:: Description of the task ::
Of the material below, only the lines from the line containing "(** [s.replace(re, rep)]" down to the line containing "resuming where the" belong in the answer, written out exactly.

:: Data listing ::

(** * Gmail MCP server, [src/utl.ts]: outbound composer and inbound sanitizer

    A shallow embedding of [validateEmail], [createEmailMessage],
    [createEmailWithNodemailer] and [makeEmailBodyLLMSafe], with the
    regular expressions of the source interpreted by a backtracking matcher
    that follows the ECMAScript semantics of the constructs the source uses. *)

From Stdlib Require Import String Ascii.
From Stdlib Require Import List Bool Arith ZArith NArith Lia.
Import ListNotations.

Set Implicit Arguments.
Local Open Scope Z_scope.

(** ** JavaScript strings

    A JavaScript string is a sequence of UTF-16 code units; [length],
    [slice], [search] and the regular expressions (none has the [u] flag)
    all count and match code units. *)

Definition char := N.
Definition jsstring := list char.

(** An ASCII literal of the source as a JavaScript string. *)
Definition js (s : string) : jsstring :=
  map N_of_ascii (list_ascii_of_string s).

Definition CR : char := 13%N.
Definition LF : char := 10%N.

Definition str_eqb (a b : jsstring) : bool :=
  if list_eq_dec N.eq_dec a b then true else false.

(** [!s] is false exactly for the empty string. *)
Definition nonempty (s : jsstring) : bool :=
  match s with [] => false | _ :: _ => true end.

(** ECMAScript LineTerminator: LF, CR, U+2028, U+2029. *)
Definition isLineTerminator (c : char) : bool :=
  ((c =? 10) || (c =? 13) || (c =? 8232) || (c =? 8233))%N.

(** ECMAScript WhiteSpace or LineTerminator: the set of [\s] and of the
    characters [trim] removes. *)
Definition isSpace (c : char) : bool :=
  ((c =? 9) || (c =? 10) || (c =? 11) || (c =? 12) || (c =? 13) || (c =? 32)
   || (c =? 160) || (c =? 5760) || ((8192 <=? c) && (c <=? 8202))
   || (c =? 8232) || (c =? 8233) || (c =? 8239) || (c =? 8287)
   || (c =? 12288) || (c =? 65279))%N.

Fixpoint dropWhile (f : char -> bool) (s : jsstring) : jsstring :=
  match s with
  | [] => []
  | c :: s' => if f c then dropWhile f s' else s
  end.

Definition trimStart (s : jsstring) : jsstring := dropWhile isSpace s.
Definition trimEnd (s : jsstring) : jsstring := rev (dropWhile isSpace (rev s)).
Definition trim (s : jsstring) : jsstring := trimEnd (trimStart s).

(** [s.slice(start, end)]: a negative index counts from the end of [s]. *)
Definition clampIndex (len i : Z) : Z :=
  if i <? 0 then Z.max (len + i) 0 else Z.min i len.

Definition slice (s : jsstring) (start stop : Z) : jsstring :=
  let len := Z.of_nat (length s) in
  let from := clampIndex len start in
  let to := clampIndex len stop in
  firstn (Z.to_nat (to - from)) (skipn (Z.to_nat from) s).

(** [s.substring(n)] for a non-negative literal [n]. *)
Definition substringFrom (n : nat) (s : jsstring) : jsstring := skipn n s.

(** [xs.join(sep)] on an array of strings. *)
Fixpoint join (sep : jsstring) (xs : list jsstring) : jsstring :=
  match xs with
  | [] => []
  | [x] => x
  | x :: xs' => x ++ sep ++ join sep xs'
  end.

(** ** Regular expressions

    The constructs that occur in [utl.ts]: literal characters, [.],
    character classes with ranges, [\s] and [\S], sequence, alternation,
    greedy and lazy repetition, [^] and [$], and the flags [i] and [m]. The
    one group of the source, [(p|div|...)], is never read back, so groups are
    not recorded. *)

Inductive citem :=
| CChar (c : char)
| CRange (lo hi : char)
| CSpace
| CNonSpace.

Inductive regex :=
| Eps
| Chr (c : char)
| Dot
| Class (negated : bool) (items : list citem)
| Seq (r1 r2 : regex)
| Alt (r1 r2 : regex)
| Star (greedy : bool) (r : regex)
| Bol
| Eol.

Record RegExp := mkRegExp {
  source : regex;
  ignoreCase : bool;
  multiline : bool
}.

Definition Plus (r : regex) : regex := Seq r (Star true r).
Definition Opt (r : regex) : regex := Alt r Eps.

Fixpoint Lit_chars (cs : jsstring) : regex :=
  match cs with
  | [] => Eps
  | [c] => Chr c
  | c :: cs' => Seq (Chr c) (Lit_chars cs')
  end.

Definition Lit (s : string) : regex := Lit_chars (js s).

Fixpoint Seqs (rs : list regex) : regex :=
  match rs with
  | [] => Eps
  | [r] => r
  | r :: rs' => Seq r (Seqs rs')
  end.

Definition isLower (c : char) : bool := ((97 <=? c) && (c <=? 122))%N.
Definition isUpper (c : char) : bool := ((65 <=? c) && (c <=? 90))%N.

(** Canonicalize of a pattern without the [u] flag maps a character to its
    upper case unless that leaves ASCII-land the wrong way: a character
    above U+007F is never sent to an ASCII one. Every pattern of the source
    holds ASCII characters only, so against them the upper-casing of the
    ASCII letters decides every comparison; characters above U+007F are
    left as they are. *)
Definition canonicalize (ic : bool) (c : char) : char :=
  if ic && isLower c then (c - 32)%N else c.

Definition swapCase (c : char) : char :=
  if isLower c then (c - 32)%N else if isUpper c then (c + 32)%N else c.

Definition item_has (it : citem) (c : char) : bool :=
  match it with
  | CChar x => (c =? x)%N
  | CRange lo hi => ((lo <=? c) && (c <=? hi))%N
  | CSpace => isSpace c
  | CNonSpace => negb (isSpace c)
  end.

Definition set_has (items : list citem) (c : char) : bool :=
  existsb (fun it => item_has it c) items.

(** CharacterSetMatcher: some member of the set has the canonical form of
    the input character. *)
Definition class_match (ic negated : bool) (items : list citem) (c : char) : bool :=
  let found := set_has items c || (ic && set_has items (swapCase c)) in
  if negated then negb found else found.

Definition chr_match (ic : bool) (c x : char) : bool :=
  (canonicalize ic c =? canonicalize ic x)%N.

(** [^]: at the start of the input, or with [m] after a line terminator. *)
Definition at_bol (ml : bool) (prev : option char) : bool :=
  match prev with
  | None => true
  | Some c => ml && isLineTerminator c
  end.

(** [$]: at the end of the input, or with [m] before a line terminator. *)
Definition at_eol (ml : bool) (s : jsstring) : bool :=
  match s with
  | [] => true
  | c :: _ => ml && isLineTerminator c
  end.

(** A position of the input: the character before it, if any, and the rest
    of the input from it. *)
Definition cont := option char -> jsstring -> option jsstring.

(** RepeatMatcher for [r*] and [r*?], [once] being the matcher of [r]: an
    iteration that consumes nothing is given up (the empty check), so
    [length s] iterations are all a repetition can ever run from [s]. *)
Fixpoint repeatMatcher (once : option char -> jsstring -> cont -> option jsstring)
    (greedy : bool) (k : cont) (n : nat) (prev : option char) (s : jsstring)
    {struct n} : option jsstring :=
  match n with
  | O => k prev s
  | S n' =>
      let again :=
        once prev s
          (fun p1 s1 =>
             if (length s1 <? length s)%nat
             then repeatMatcher once greedy k n' p1 s1
             else None) in
      if greedy then
        match again with Some res => Some res | None => k prev s end
      else
        match k prev s with Some res => Some res | None => again end
  end.

(** The backtracking matcher, in continuation-passing style: the first
    alternative that lets the continuation succeed wins. *)
Fixpoint rmatch (ic ml : bool) (r : regex) (prev : option char) (s : jsstring)
    (k : cont) {struct r} : option jsstring :=
  match r with
  | Eps => k prev s
  | Chr c =>
      match s with
      | x :: s' => if chr_match ic c x then k (Some x) s' else None
      | [] => None
      end
  | Dot =>
      match s with
      | x :: s' => if isLineTerminator x then None else k (Some x) s'
      | [] => None
      end
  | Class negated items =>
      match s with
      | x :: s' => if class_match ic negated items x then k (Some x) s' else None
      | [] => None
      end
  | Seq r1 r2 => rmatch ic ml r1 prev s (fun p1 s1 => rmatch ic ml r2 p1 s1 k)
  | Alt r1 r2 =>
      match rmatch ic ml r1 prev s k with
      | Some res => Some res
      | None => rmatch ic ml r2 prev s k
      end
  | Star greedy r1 => repeatMatcher (rmatch ic ml r1) greedy k (length s) prev s
  | Bol => if at_bol ml prev then k prev s else None
  | Eol => if at_eol ml s then k prev s else None
  end.

Definition accept : cont := fun _ s => Some s.

(** A match of [re] starting at the position [(prev, s)]: what is left of
    the input after it. *)
Definition matchAt (re : RegExp) (prev : option char) (s : jsstring) : option jsstring :=
  rmatch (ignoreCase re) (multiline re) (source re) prev s accept.

(** [s.search(re)]: the index of the leftmost match, or [-1]. *)
Fixpoint searchFrom (re : RegExp) (prev : option char) (s : jsstring) (i : Z) : Z :=
  match matchAt re prev s with
  | Some _ => i
  | None =>
      match s with
      | [] => -1
      | c :: s' => searchFrom re (Some c) s' (i + 1)
      end
  end.

Definition search (re : RegExp) (s : jsstring) : Z := searchFrom re None s 0.

(** [re.test(s)] for a regular expression without the [g] flag. *)
Definition test (re : RegExp) (s : jsstring) : bool := negb (search re s =? -1).

(** [s.replace(re, rep)] for a regular expression with the [g] flag and a
    replacement without [$]: every match, left to right, each search
    resuming where the last match ended (one character further after an
    empty match). [skip] counts the characters of the current match still
    to be dropped. *)
Fixpoint replaceFrom (re : RegExp) (rep : jsstring) (prev : option char)
    (s : jsstring) (skip : nat) {struct s} : jsstring :=
  match skip with
  | S k =>
      match s with
      | [] => []
      | c :: s' => replaceFrom re rep (Some c) s' k
      end
  | O =>
      match matchAt re prev s with
      | Some rest =>
          let n := (length s - length rest)%nat in
          rep ++
          match s with
          | [] => []
          | c :: s' =>
              (if (n =? 0)%nat then [c] else []) ++
              replaceFrom re rep (Some c) s' (pred n)
          end
      | None =>
          match s with
          | [] => []
          | c :: s' => c :: replaceFrom re rep (Some c) s' 0
          end
      end
  end.

Definition replaceAll (re : RegExp) (rep : jsstring) (s : jsstring) : jsstring :=
  replaceFrom re rep None s 0.

(** ** Exceptions

    A call either returns a value or throws; an [async] function that
    throws returns a rejected promise, which is modelled the same way. *)

Inductive JsError :=
| Error (message : jsstring)
| TypeError (message : jsstring)
| RangeError (message : jsstring).

Inductive Result (A : Type) :=
| Ok (a : A)
| Throw (e : JsError).

Arguments Ok {A} a.
Arguments Throw {A} e.

Definition bind {A B : Type} (m : Result A) (f : A -> Result B) : Result B :=
  match m with
  | Ok a => f a
  | Throw e => Throw e
  end.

:: Task answer ::
(** [s.replace(re, rep)] for a regular expression with the [g] flag and a
    replacement without [$]: every match, left to right, each search
    resuming where the last match ended (one character further after an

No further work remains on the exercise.